Face à ce défi, monsieur le ministre, je reconnais que votre texte a le mérite d’essayer de faire bouger les lignes aussi loin que possible.

En particulier, vous demandez aux plateformes de fournir à l’internaute « une information claire, loyale et transparente sur l’utilisation de ses données personnelles dans le cadre de la mise en avant de ces contenus ».

C’est déjà beaucoup, car vous faites effectivement le lien entre l’information collectée sur l’internaute et celle qui lui est proposée. Mais c’est aussi très peu, si l’on tient compte du fait que la seule obligation qui pèserait sur les plateformes serait une obligation d’information, rien n’étant dit sur le caractère pluraliste ou diversifié des informations proposées aux internautes.

Vous le savez, le Sénat, grâce à la proposition de loi de notre collègue David Assouline, a été à l’initiative d’une transposition anticipée des dispositions de la directive Droit d’auteur relatives au droit voisin des éditeurs de presse.
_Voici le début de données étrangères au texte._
(** What releasing a held claim does. *)
Definition freed (c : TurnClaim) (s : ConversationRuntimeStateService) : ConversationRuntimeStateService :=
  notify_waiters (set_locked (mkRuntimeState
    (delete (conversation_id c) (active_turns (locked s)))
    (deleting_conversations (locked s) ∖ {[conversation_id c]})
    (cancelling_conversations (locked s) ∖ {[conversation_id c]}) (shutting_down (locked s))) s).

Lemma release_held s l c :
  claims_ok (s, l) -> c ∈ l ->
  release_inner true c s =
  if released c then (false, c, s)
  else (is_deleting (conversation_id c) s, mkTurnClaim (conversation_id c) (turn_id c) true, freed c s).
Proof.
  intros Hok Hc. unfold release_inner. destruct (released c) eqn:Hr; [done|].
  assert (Ha : active_turns (locked s) !! conversation_id c = Some (turn_id c)).
  { apply (claims_active s l _ _ Hok). by exists c. }
  destruct Hok as [Hp _]. simpl in Hp. unfold release_turn, is_deleting, lock. rewrite Hp, Ha.
  by rewrite bool_decide_eq_true_2.
Qed.

Lemma freed_ok s l c l' :
  l ≡ₚ c :: l' -> released c = false -> claims_ok (s, l) -> claims_ok (freed c s, l').
Proof.
  intros Hl Hr Hok. pose proof (claims_ok_perm _ _ _ Hl Hok) as Hok'.
  assert (Ha : active_turns (locked s) !! conversation_id c = Some (turn_id c)).
  { apply (claims_active _ _ _ _ Hok'). exists c. split; [by apply elem_of_cons; left|done]. }
  destruct Hok' as [Hp Hm]. split; [done|]. simpl in *. rewrite Hr in Hm. simpl in Hm.
  apply (Permutation_cons_inv (a := (conversation_id c, turn_id c))).
  rewrite <- Hm. by apply map_to_list_delete.
Qed.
Nous espérons une issue heureuse pour ce dossier, et une transposition la plus rapide et la plus harmonisée possible de la directive dans les différents États membres – nous comptons beaucoup, en la matière, sur l’ERGA, le Groupe des régulateurs européens des services de médias audiovisuels.

J’ai toutefois peur que les espoirs soient déçus si un réel contrôle n’est pas exercé sur les plateformes – cette crainte a été exprimée par beaucoup de collègues parmi ceux qui m’ont précédée à cette tribune.

Nous avons déjà eu ce débat sur le verrou que constitue, en la matière, la directive sur l’e-commerce de 2000 ; celle-ci ne confère aucun statut spécifique aux plateformes, lesquelles ne sont ni redevables ni responsables de rien, aucun statut intermédiaire n’existant entre celui d’hébergeur et celui d’éditeur – ce sujet, nous l’avons évoqué également à l’occasion de l’examen de la proposition de loi relative à la lutte contre la manipulation de l’information.

À cet égard, monsieur le ministre, je voudrais que le Gouvernement confirme une nouvelle fois sa volonté de porter ce débat au niveau européen – c’est de cette manière que nous pourrons avancer.

Certes, je connais la difficulté de l’exercice. Mais si nous avons été capables d’être fer-de-lance sur les droits d’auteur et les droits voisins, nous pouvons l’être aussi sur la révision et la réouverture de la directive e-commerce.

Disons-le, plaider pour une corrélation ou une autorégulation des plateformes est un leurre ; c’est tout à fait illusoire. D’ailleurs, il faut cesser de dérouler le tapis rouge aux géants du numérique en imaginant pouvoir travailler avec eux. Je rappelle, du temps d’Eric Schmidt, l’ambition de Google était d’« organiser toute l’information du monde »… Vous le voyez, nous ne pouvons pas leur faire confiance.

Par conséquent, il faut travailler à la distribution de la presse numérique. Cela passe nécessairement par une action très volontariste à l’échelon européen.